__EXERCISE__
Pick each line that has "changed" out of the records.

__DATASET ENTRIES__
____
(* ===== verification/_CoqProject ===== *)
-Q . S2P
Prelude.v
Digest.v
Model.v
Claims.v
Formal.v
Warrant.v
Support.v
Cycles.v
Policy.v
Backlog.v
Planning.v
Effects.v
Probes.v
Dumps.v
Memory.v
Recovery.v
Retrieval.v
Learning.v
Compression.v
Questions.v
Project.v
State.v
Goals.v
Extensions.v
Lifecycle.v
Guards.v
Retention.v
Consolidation.v
Licensing.v
Governance.v
Decide.v
Evolve.v
Artifacts.v
Serialization.v
Store.v
Runtime.v
Sdk.v
Saga.v
Executor.v
Reification.v
Z3.v
Routes.v
Cognitive.v
Runner.v
Evidence.v
Generators.v
Cli.v
Scenario.v
Ledger.v
Reachable.v
StoreExample.v
StoreLog.v
SdkLog.v
Asking.v
Liveness.v
ExecutorLog.v
History.v
Timeline.v
Extended.v
Walkthrough.v
Guarantees.v
(** Below every element of a finite strict order lies a minimal one. *)
Lemma minimal_below {A} (lt : A → A → bool) (P : A → Prop) (l : list A) x :
  (∀ a, lt a a = false) →
  (∀ a b c, P a → P b → P c → lt a b = true → lt b c = true → lt a c = true) →
  (∀ a, a ∈ l → P a) → x ∈ l →
  ∃ m, m ∈ l ∧ (m = x ∨ lt m x = true) ∧ ∀ y, y ∈ l → lt y m = false.
Proof.
  intros Hirr Htrans. revert x. induction l as [|y l IH]; intros x HP; [by intros ?%not_elem_of_nil|].
  assert (P y) as Py by (apply HP; by left).
  assert (∀ z, z ∈ l → P z) as Pl by (intros z Hz; apply HP; by right).
  assert (∀ z, z ∈ l → ∃ m, m ∈ y :: l ∧ (m = z ∨ lt m z = true) ∧ ∀ w, w ∈ y :: l → lt w m = false) as Hin.
  { intros z Hz. destruct (IH z Pl Hz) as (m & Hm & Hmz & Hmin). destruct (lt y m) eqn:E.
    - exists y. split_and!; [by left| |].
      + right. destruct Hmz as [->|Hmz]; [done|]. by apply (Htrans y m z); auto.
      + intros w [->|Hw]%elem_of_cons; [done|]. apply not_true_is_false. intros Hwy.
        assert (lt w m = true) as Hwm by (apply (Htrans w y m); auto). by rewrite (Hmin w Hw) in Hwm.
    - exists m. split_and!; [by right|done|]. by intros w [->|Hw]%elem_of_cons; [|apply Hmin]. }
  intros [->|Hx]%elem_of_cons; [|by apply Hin]. destruct (existsb (λ z, lt z y) l) eqn:E.
  - apply any_true in E as (z & Hz & Hzy). destruct (Hin z Hz) as (m & Hm & Hmz & Hmin).
    exists m. split_and!; [done| |done]. right. destruct Hmz as [->|Hmz]; [done|].
    apply (Htrans m z y); auto.
  - rewrite any_false in E. exists y. split_and!; [by left|by left|].
    intros w [->|Hw]%elem_of_cons; [done|by apply E].
Qed.

(** If the order puts smaller sets first, no element kept dominates another. *)
Lemma scan_minimal_antichain {A} (dominates : A → A → bool) (R : A → A → Prop) l :
  StronglySorted R l →
  (∀ x y, R x y → dominates y x = true → dominates x y = true) →
  ∀ i j x y, scan_minimal dominates l !! i = Some x → scan_minimal dominates l !! j = Some y →
    i ≠ j → dominates x y = false.
Proof.
  intros Hs HR i j x y Hi Hj Hne. destruct (decide (i < j)) as [Hlt|Hge].
  - by eapply scan_minimal_pairwise.
  - assert (Hji : j < i) by lia.
    pose proof (scan_minimal_pairwise dominates l j i y x Hj Hi Hji) as Hyx.
    destruct (dominates x y) eqn:E; [|done]. rewrite (HR y x) in Hyx; [done| |done].
    apply (scan_minimal_sorted dominates R) in Hs. clear -Hs Hi Hj Hji.
    revert i j Hi Hj Hji. induction Hs as [|z l' Hs IH Hall]; intros i j Hi Hj Hji; [done|].
    destruct i as [|i]; [lia|]. destruct j as [|j]; cbn in *.
    + injection Hj as <-. rewrite Forall_forall in Hall. apply Hall.
      by eapply list_elem_of_lookup_2.
    + eapply IH; eauto. lia.
Qed.
Lemma exhaustive_check_complete f u n :
  validate_universe u = Ok tt → well_typed u f = true →
  (1 ≤ n)%Z → (assignment_count u ≤ n)%Z →
  ∃ r, exhaustive_check f u n = Ok r ∧ verdict_sound f u r.
Proof.
  intros Hu%validate_universe_NoDup Ht Hn Hc. rewrite exhaustive_check_search by done.
  destruct (search_spec f u (enumerate_assignments u) 0) as (r & -> & Hr).
  { intros a Ha. eapply evaluate_total; [|done]. by apply enumerate_sound. }
  exists r. split; [done|]. unfold verdict_sound.
  destruct Hr as [(l1 & a & l2 & Hl & Htrue & _ & -> & Hw & _)|(-> & Hw & Hck & Hf)].
  - exists a. assert (a ∈ enumerate_assignments u) by (rewrite Hl; set_solver).
    split_and!; try done. by apply enumerate_sound.
  - split_and!; [done|rewrite Hck; apply length_enumerate_assignments|].
    intros env Henv. destruct (enumerate_complete u Hu env Henv) as (a & Ha & Heq).
    rewrite <-(Hf a Ha). apply evaluate_ext. intros s Hs. symmetry. apply Heq.
    by eapply well_typed_symbols.
Qed.

Lemma make_result_Ok u v n w rs r :
  make_result u v n w rs = Ok r →
  r = MkExhaustiveResult v (uni_id u) (uni_revision u) (universe_fingerprint u)
        (uni_closed_world u) n w rs.
Proof. unfold make_result. intros ([] & _ & [= <-])%bind_ok. done. Qed.

Lemma search_closed_world f u l n r :
  search f u l n = Ok r → res_closed_world r = uni_closed_world u.
Proof.
  revert n. induction l as [|a l IH]; cbn; intros n H.
  - by apply make_result_Ok in H as ->.
  - apply bind_ok in H as ([] & _ & H); [by apply make_result_Ok in H as ->|by eapply IH].
Qed.

Lemma exhaustive_check_closed_world f u n r :
  exhaustive_check f u n = Ok r → res_closed_world r = uni_closed_world u.
Proof.
  unfold exhaustive_check. intros [_ H]%raise_if_bind. revert H.
  destruct (_ >? _)%Z; [by intros ->%make_result_Ok|].
  cbv zeta. destruct (bool_decide _); [by intros ->%make_result_Ok|]. apply search_closed_world.
Qed.

(** What an attack of profile [p] tries to refute at [env]. *)
Definition attacked_implication (p : AttackProfile) (condition consequence : Formula)
    (env : Environment) : Prop :=
  match p with
  | ATTACK_NECESSITY | ATTACK_PREREQUISITE =>
    evaluate consequence env = Ok true → evaluate condition env = Ok true
  | _ => evaluate condition env = Ok true → evaluate consequence env = Ok true
  end.

Lemma evaluate_counterexample u p c k env :
  drawn_from u env → well_typed u c = true → well_typed u k = true →
  evaluate (counterexample_formula p c k) env = Ok false ↔ attacked_implication p c k env.
Proof.
  intros Hd Hc Hk. destruct (evaluate_total u c env Hd Hc) as [b Hb],
    (evaluate_total u k env Hd Hk) as [b' Hb'].
  destruct p; cbn; rewrite ?Hb, ?Hb'; destruct b, b'; cbn; rewrite ?Hb, ?Hb'; cbn;
    intuition congruence.
Qed.

Lemma well_typed_counterexample u p c k :
  well_typed u c = true → well_typed u k = true →
  well_typed u (counterexample_formula p c k) = true.
Proof. by destruct p; cbn; intros -> ->. Qed.

(** ** Properties *)

(** Within budget, over a valid universe that types both formulas, an
    implication attack never raises and never answers unknown; it is hard-UNSAT
    eligible exactly when the universe is closed and the attacked implication
    holds at every environment of the universe, and otherwise a SAT verdict
    carries an enumerated assignment refuting the implication. *)
Theorem implication_attack_decides p c k u n :
  validate_universe u = Ok tt → well_typed u c = true → well_typed u k = true →
  (1 ≤ n)%Z → (assignment_count u ≤ n)%Z →
  ∃ r, implication_attack p c k u n = Ok r ∧
    (hard_unsat_eligible r = true ↔
       uni_closed_world u = true ∧ ∀ env, drawn_from u env → attacked_implication p c k env) ∧
    (res_verdict r = SAT ↔ ¬ ∀ env, drawn_from u env → attacked_implication p c k env) ∧
    (∀ a, res_witness r = Some a →
       a ∈ enumerate_assignments u ∧ drawn_from u (as_environment a) ∧
       ¬ attacked_implication p c k (as_environment a)).
Proof.
  intros Hu Hc Hk Hn Hb.
  pose proof (well_typed_counterexample u p c k Hc Hk) as Ht.
  destruct (exhaustive_check_complete _ u n Hu Ht Hn Hb) as (r & Hr & Hs).
  exists r. split; [done|].
  pose proof (exhaustive_check_closed_world _ _ _ _ Hr) as Hcw.
  unfold hard_unsat_eligible. rewrite Hcw. unfold verdict_sound in Hs.
  destruct (res_verdict r); [| |done].
  - destruct Hs as (a & Hw & Ha & Hd & He).
    assert (Hna : ¬ attacked_implication p c k (as_environment a)).
    { intros H%(evaluate_counterexample u p c k _ Hd Hc Hk). congruence. }
    split_and!.
    + split; [done|]. intros [_ H]. destruct Hna. auto.
    + split; [|done]. intros _ H. destruct Hna. auto.
    + rewrite Hw. by intros a' [= <-].
  - destruct Hs as (Hw & _ & Hf).
    assert (Hall : ∀ env, drawn_from u env → attacked_implication p c k env).
    { intros env Henv. by apply (evaluate_counterexample u p c k _ Henv Hc Hk), Hf. }
    split_and!.
    + cbn. split; [by split|by intros [-> _]].
    + split; [done|]. intros H. by destruct H.
    + by rewrite Hw.
Qed.

Lemma implication_attack_decides_witness :
  ∃ r, implication_attack ATTACK_NECESSITY (Symbol "switch_closed") lamp_formula
         circuit_universe 4096 = Ok r.
Proof.
  edestruct (implication_attack_decides ATTACK_NECESSITY (Symbol "switch_closed") lamp_formula
    circuit_universe 4096) as (r & Hr & _).
  - vm_compute. reflexivity.
  - vm_compute. reflexivity.
  - vm_compute. reflexivity.
  - lia.
  - vm_compute. discriminate.
  - exists r. exact Hr.
Defined.
(* ===== verification/Support.v ===== *)
(** * Support calculations: [src/rci/warrant/support.py]

    The assumption-based support layer: minimal support environments, when an
    environment stands, the least fixed point of grounded lemmas, the derived
    active theory, and the two depth-first acyclicity checks.  The [while
    changed] loop and the recursive [visit] run on fuel; the theorems show that
    the fuel the entry points supply is enough. *)

From stdpp Require Import relations.
From S2P Require Import Prelude Digest Model Claims Warrant.

(** ** Minimal environments *)

Definition same_universe (x y : SupportEnvironment) : bool :=
  (env_scope_fingerprint x ==? env_scope_fingerprint y)
  && (env_binding_revision x ==? env_binding_revision y)
  && (env_finite_universe_hash x ==? env_finite_universe_hash y).

Definition environment_key (e : SupportEnvironment) :
    string * (string * (string * (nat * (list string * string)))) :=
  (env_scope_fingerprint e,
   (env_binding_revision e,
    (default "" (env_finite_universe_hash e),
     (length (env_assumption_ids e), (env_assumption_ids e, env_id e))))).

Definition environment_dominates (x y : SupportEnvironment) : bool :=
  same_universe x y && subset (env_assumption_ids x) (env_assumption_ids y).

Definition minimize_support_environments (environments : list SupportEnvironment) :
    list SupportEnvironment :=
  let unique := dict_by env_id environments in
  scan_minimal environment_dominates (sort_by environment_key (map_to_list unique).*2).

Definition compute_open_boundary (required_dependency_ids : list string)
    (environment : SupportEnvironment) (independently_discharged_ids : list string) : list string :=
  let supplied := env_assumption_ids environment ++ independently_discharged_ids in
  sorted_set (filter (λ d, d ∉ supplied) required_dependency_ids).

(** ** Standing, groundedness, the active theory *)

Section theory.
(** The records and authorities every check is resolved against. *)
Context (evidence_records : list Evidence) (checker_verdicts : list CheckerVerdictRecord)
        (authorized_checker_ids : list string).

Definition check_resolves (r : CheckReference) (proposition_id : string)
    (proposition_kind : PropositionKind) (scope_fp : string) : bool :=
  (resolve_check_reference r (evidence_index evidence_records)
     (checker_verdict_index checker_verdicts) proposition_id proposition_kind scope_fp
     authorized_checker_ids).1.

Definition nogood_excludes (environment : SupportEnvironment) (policy_version : string)
    (nogood : Nogood) : bool :=
  (ng_scope_fingerprint nogood ==? env_scope_fingerprint environment)
  && (ng_binding_revision nogood ==? env_binding_revision environment)
  && (ng_finite_universe_hash nogood ==? env_finite_universe_hash environment)
  && (ng_policy_version nogood ==? policy_version)
  && check_resolves (ng_check nogood) (ng_id nogood) EXISTENTIAL (ng_scope_fingerprint nogood)
  && subset (ng_incompatible_assumption_ids nogood) (env_assumption_ids environment).

Definition support_environment_stands (environment : SupportEnvironment)
    (current_assumption_ids : list string) (nogoods : list Nogood) (policy_version : string) :
    bool :=
  if negb (check_resolves (env_realizability_check environment) (env_id environment)
             EXISTENTIAL (env_scope_fingerprint environment)) then false
  else if negb (subset (env_assumption_ids environment) current_assumption_ids) then false
  else negb (existsb (nogood_excludes environment policy_version) nogoods).

Definition applicability_holds (a : Applicability) (current_context_ids : list string) : bool :=
  ((app_condition_id a ==? "always") || mem (app_condition_id a) current_context_ids)
  && subset (app_required_context_ids a) current_context_ids.

Definition applicability_stands (lemma : WarrantedLemma) (current_context_ids : list string) :
    bool :=
  applicability_holds (lv_applicability (wl_version lemma)) current_context_ids.

Section grounding.
Context (current_assumption_ids current_context_ids : list string) (nogoods : list Nogood).

Definition route_applicable (lemma : WarrantedLemma) (route : SupportRoute) : bool :=
  let version := wl_version lemma in
  environment_matches (route_environment route) (lv_scope version)
  && check_resolves (route_certificate_check route) (lv_relation_id version)
       (lv_proposition_kind version) (scope_fingerprint (lv_scope version))
  && applicability_stands lemma current_context_ids
  && support_environment_stands (route_environment route) current_assumption_ids nogoods
       (ls_policy_version (wl_support lemma)).

Definition route_grounded (grounded : gset string) (lemma : WarrantedLemma)
    (route : SupportRoute) : bool :=
  route_applicable lemma route
  && bool_decide (list_to_set (route_required_dependency_ids route) ⊆ grounded).

(** The body of the [for lemma in lemma_tuple] loop. *)
Definition ground_step (st : gset string * bool) (lemma : WarrantedLemma) : gset string * bool :=
  let (grounded, changed) := st in
  if bool_decide (wl_id lemma ∈ grounded) || (ls_warrant_class (wl_support lemma) !=? HARD)
  then st
  else if existsb (route_grounded grounded lemma) (ls_support_routes (wl_support lemma))
  then ({[wl_id lemma]} ∪ grounded, true)
  else st.
(** The loop over the ordered findings; [existing] grows as it runs. *)
Fixpoint reconcile_loop (closed existing : gmap string BacklogItem)
    (findings : list BacklogFinding) : result (list BacklogEffect) :=
  match findings with
  | [] => Ok []
  | f :: findings =>
    if negb (mem (bf_evidence_status f) CHECKED_EVIDENCE_STATUSES)
    then reconcile_loop closed existing findings
    else
      let matched := existing !! finding_fingerprint f in
      let prior_closed := closed !! finding_fingerprint f in
      es ← finding_effects matched prior_closed f;
      rest ← reconcile_loop closed
               (setdefault existing (finding_fingerprint f) (finding_item matched prior_closed f))
               findings;
      Ok (es ++ rest)
  end.

Definition open_items (items : list BacklogItem) : gmap string BacklogItem :=
  dict_by bi_fingerprint (List.filter (λ i, negb (bi_closed i)) items).
Definition closed_items (items : list BacklogItem) : gmap string BacklogItem :=
  dict_by bi_fingerprint (List.filter bi_closed items).

Definition reconcile (items : list BacklogItem) (findings : list BacklogFinding) :
    result (list BacklogEffect) :=
  reconcile_loop (closed_items items) (open_items items)
    (sort_by (λ f, (- bf_priority f, bf_id f)%Z) findings).

Definition with_rank (i : BacklogItem) (r : Z) : BacklogItem :=
  MkBacklogItem (bi_id i) (bi_fingerprint i) (bi_title i) (bi_protected_consequence i)
    (bi_source i) r (bi_blocked i) (bi_closed i) (bi_recurrence_of i).

Definition with_blocked (i : BacklogItem) : BacklogItem :=
  MkBacklogItem (bi_id i) (bi_fingerprint i) (bi_title i) (bi_protected_consequence i)
    (bi_source i) (bi_rank i) true (bi_closed i) (bi_recurrence_of i).
(** One computation answers a translation of the other's answer. *)
Lemma bind_translated {A B C} (f : A → B) (m : result A) (n : result B) (g : A → result C) (h : B → result C) :
  (∀ x, m = Ok x ↔ n = Ok (f x)) → (∀ y, n = Ok y → ∃ x, y = f x) → (∀ x, g x ≈ h (f x)) →
  (m ≫= g) ≈ (n ≫= h).
Proof.
  intros Hmn Hf Hg z. rewrite !bind_ok. split.
  - intros (x & Hx & Hz). exists (f x). split; [by apply Hmn|by apply Hg].
  - intros (y & Hy & Hz). destruct (Hf y Hy) as [x ->]. exists x. split; [by apply Hmn|by apply Hg].
Qed.

Lemma as_cost_relation_onto r : ∃ x, r = as_cost_relation x.
Proof.
  destruct r; [by exists RETAINED_BETTER|by exists BASELINE_BETTER|by exists REL_EQUAL|by exists REL_INCOMPARABLE].
Qed.

Lemma relation_bind {C} a b (g : Relation → result C) (h : CostRelation → result C) :
  (∀ r, g r ≈ h (as_cost_relation r)) →
  (vector_relation a b ≫= g) ≈ (compare_cost_vectors a b ≫= h).
Proof.
  apply bind_translated; [intros x; apply vector_relation_agrees|]. intros y _. apply as_cost_relation_onto.
Qed.

Lemma bind_result_assoc {A B C} (m : result A) (f : A → result B) (g : B → result C) :
  (m ≫= f) ≫= g = m ≫= (λ x, f x ≫= g).
Proof. by destruct m. Qed.

Lemma bind_same {A B} (m n : result A) (f g : A → result B) :
  m ≈ n → (∀ x, f x ≈ g x) → (m ≫= f) ≈ (n ≫= g).
Proof. intros Hm Hf. by apply bind_same_answer. Qed.

Lemma any_result_same {A} (f g : A → result bool) l :
  (∀ x, f x ≈ g x) → any_result f l ≈ any_result g l.
Proof.
  intros Hfg. induction l as [|x l IH]; cbn [any_result]; [done|].
  apply bind_same; [apply Hfg|]. intros []; [done|exact IH].
Qed.

Lemma related_points_agrees l : related_points l ≈ comparable_points l.
Proof.
  induction l as [|p l IH]; cbn [related_points comparable_points]; [done|].
  apply bind_same; [|intros []; [done|exact IH]].
  apply any_result_same. intros q. unfold relation_is. rewrite bind_result_assoc.
  apply relation_bind. by intros [].
Qed.

Lemma find_witness_agrees b l : find_witness b l ≈ find_cover b l.
Proof.
  induction l as [|r l IH]; cbn [find_witness find_cover]; [done|].
  apply relation_bind. intros []; cbn [as_cost_relation]; try done.
  apply bind_same; [exact IH|done].
Qed.

Lemma expected_coverage_agrees bs l : expected_coverage bs l ≈ cover_all bs l.
Proof.
  induction bs as [|b bs IH]; cbn [expected_coverage cover_all]; [done|].
  apply bind_same; [apply find_witness_agrees|]. intros found. apply bind_same; [exact IH|done].
Qed.

Definition approves (m : result (bool * string)) : Prop := ∃ msg, m = Ok (true, msg).

Lemma sort_with_ext {A} (f g : A → A → bool) l : (∀ x y, f x y = g x y) → sort_with f l = sort_with g l.
Proof.
  intros Hfg. assert (∀ x k, insert_with f x k = insert_with g x k) as Hi.
  { intros x k. induction k as [|y k IH]; cbn; [done|]. by rewrite Hfg, IH. }
  unfold sort_with. induction l as [|x l IH]; cbn; [done|]. by rewrite IH, Hi.
Qed.

Lemma approves_bind (m : result bool) a b :
  approves (bad ← m; Ok (if bad : bool then (false, a) else (true, b))) ↔ m = Ok false.
Proof. split; [by intros (msg & ([] & -> & ?)%bind_ok)|intros ->; by eexists]. Qed.

Lemma check_frontier_agrees f : approves (check_frontier f) ↔ approves (check_recovery_frontier f).
Proof.
  unfold check_frontier, check_recovery_frontier.
  rewrite (sort_with_ext order_leb points_leb) by apply order_leb_agrees.
  destruct (negb (on_budget_axes f)); [by split; intros [? ?]|].
  destruct (_ !=? _); [by split; intros [? ?]|].
  rewrite !approves_bind. apply related_points_agrees.
Qed.

Lemma frontier_guard f :
  (r ← check_recovery_frontier f; raise_if (negb r.1) RecoveryCompatibilityError r.2) = Ok tt
  ↔ approves (check_recovery_frontier f).
Proof.
  rewrite bind_ok. split.
  - intros ([[] msg] & H & Hr); [by exists msg|done].
  - intros [msg H]. exists (true, msg). by rewrite H.
Qed.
____
__YOUR SOLUTION__
    changed] loop and the recursive [visit] run on fuel; the theorems show that
  let (grounded, changed) := st in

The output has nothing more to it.